====== MATERIAL FOR THIS EXERCISE

(** The appended text, in place. *)
Lemma setenv_append_spec m d name n argv ptrs vals argc :
  cstr m name n → fits n → args_at m ptrs vals → drop 2 argv = ptrs ++ [NULL] →
  argc = 2 + length ptrs → argc < 4294967296 →
  let t := n ++ seps true vals in
  owned m d (length t + 2) →
  (d + length t + 2 ≤ name ∨ name + length n < d) →
  args_apart d (d + length t + 2) ptrs vals →
  setenv_append m d name argc argv = Some (write_bytes m d (t ++ [0; 0])).
Proof.
  intros Hn Hf Ha Hargv Hargc Hlt t Ho Hd Hap. unfold setenv_append.
  assert (Hlt' : length t = (length n + length (seps true vals))%nat) by apply length_app.
  rewrite (put_str_cstr m d name n); [|done|eapply owned_mono; [exact Ho|lia|lia]|done|lia].
  rewrite some_bind. cbv beta iota.
  assert (H : ∀ ptrs vals (i : nat) u,
    args_at m ptrs vals → args_apart d (d + length t + 2) ptrs vals →
    drop i argv = ptrs ++ [NULL] → i + length ptrs = argc → (2 ≤ i)%nat →
    u ++ seps (bool_decide (i = 2%nat)) vals = t →
    ∃ j, (j ≤ S (length ptrs))%nat ∧ runs (λ '(m, env, i),
      if negb (i <? argc) then Some (Done (m, env)) else
      val ← argv !! Z.to_nat i;
      m ← st m env (if i =? 2 then 61 else 32 : Z);
      '(m, env) ← put_str m (env + 1) val;
      Some (Next (m, env, i + 1))) (write_bytes m d (u ++ [0]), d + length u, i : Z) j
      (write_bytes m d (t ++ [0]), d + length t)).
  { clear Hn Hf Ha Hap Hargv Hd Hlt'. intros ptrs' vals' i u Ha. revert i u.
    induction Ha as [|p v ptrs' vals' (Hp & Hv & Hf) Ha IH]; intros i u Hap Hdr Hi Hi2 Hu; simpl length in *.
    - simpl in Hu. rewrite app_nil_r in Hu. subst u. exists 1%nat. split; [lia|].
      apply runs_done. cbv beta iota. by zbool.
    - apply Forall2_cons_1 in Hap as [Hap1 Hap].
      apply drop_cons_inv in Hdr as [Hai Hdr].
      set (x := if bool_decide (i = 2%nat) then 61 else 32 : Z).
      assert (Hx : (if (i : Z) =? 2 then 61 else 32 : Z) = x).
      { unfold x. case_bool_decide as E; [subst i; done|by zbool]. }
      assert (Hlen : (length u + S (length v) + length (seps false vals') = length t)%nat).
      { rewrite <- Hu. simpl. rewrite length_app. simpl. rewrite length_app. lia. }
      destruct (IH (S i) (u ++ x :: v)) as (j & Hj & Hr); [done|done|lia|lia| |].
      { rewrite <- app_assoc. simpl. rewrite bool_decide_false by lia. by rewrite <- Hu. }
      exists (S j). split; [lia|]. eapply runs_next; [|].
      { cbv beta iota. zbool. cbn [negb]. rewrite Nat2Z.id, Hai, some_bind, Hx.
        rewrite st_bind.
        2: { apply (owned_write_at m d (length t + 2)); [done|lia]. }
        rewrite u8_byte by (unfold x, is_byte; case_bool_decide; lia).
        change (<[d + length u:=x]> (write_bytes m d (u ++ [0])))
          with (write_bytes (write_bytes m d (u ++ [0])) (d + length u) [x]).
        rewrite write_over.
        rewrite (put_str_cstr _ _ p v).
        - rewrite some_bind. cbv beta iota. reflexivity.
        - apply cstr_write_disjoint; [rewrite length_app; simpl; lia|done].
        - apply owned_write. eapply owned_mono; [exact Ho|lia|lia].
        - done.
        - lia. }
      rewrite length_app in Hr. simpl in Hr.
      replace (d + (length u + S (length v))%nat) with (d + length u + 1 + length v) in Hr by lia.
      replace (i + 1) with (S i : Z) by lia.
      replace (write_bytes (write_bytes m d (u ++ [x])) (d + length u + 1) (v ++ [0]))
        with (write_bytes m d ((u ++ x :: v) ++ [0])); [exact Hr|].
      replace (d + length u + 1) with (d + length (u ++ [x])) by (rewrite length_app; simpl; lia).
      rewrite <- write_bytes_app. f_equal. rewrite <- !app_assoc. done. }
  destruct (H ptrs vals 2%nat n) as (j & Hj & Hr); try done.
  change (2%nat : Z) with 2 in Hr. rewrite (while_runs _ _ _ _ Hr) by lia.
  rewrite some_bind. cbv beta iota. rewrite st_owned.
  2: { apply (owned_write_at m d (length t + 2)); [done|lia]. }
  f_equal. replace (d + length t + 1) with (d + length (t ++ [0])) by (rewrite length_app; simpl; lia).
  change (u8 0) with 0. rewrite <- write_bytes_snoc. by rewrite <- app_assoc.
Qed.
End parts.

============

# THE TASK:
In the entries above, find lines with "exact" and copy each.

# RESPONSE BELOW:
  rewrite (put_str_cstr m d name n); [|done|eapply owned_mono; [exact Ho|lia|lia]|done|lia].
        - apply owned_write. eapply owned_mono; [exact Ho|lia|lia].
        with (write_bytes m d ((u ++ x :: v) ++ [0])); [exact Hr|].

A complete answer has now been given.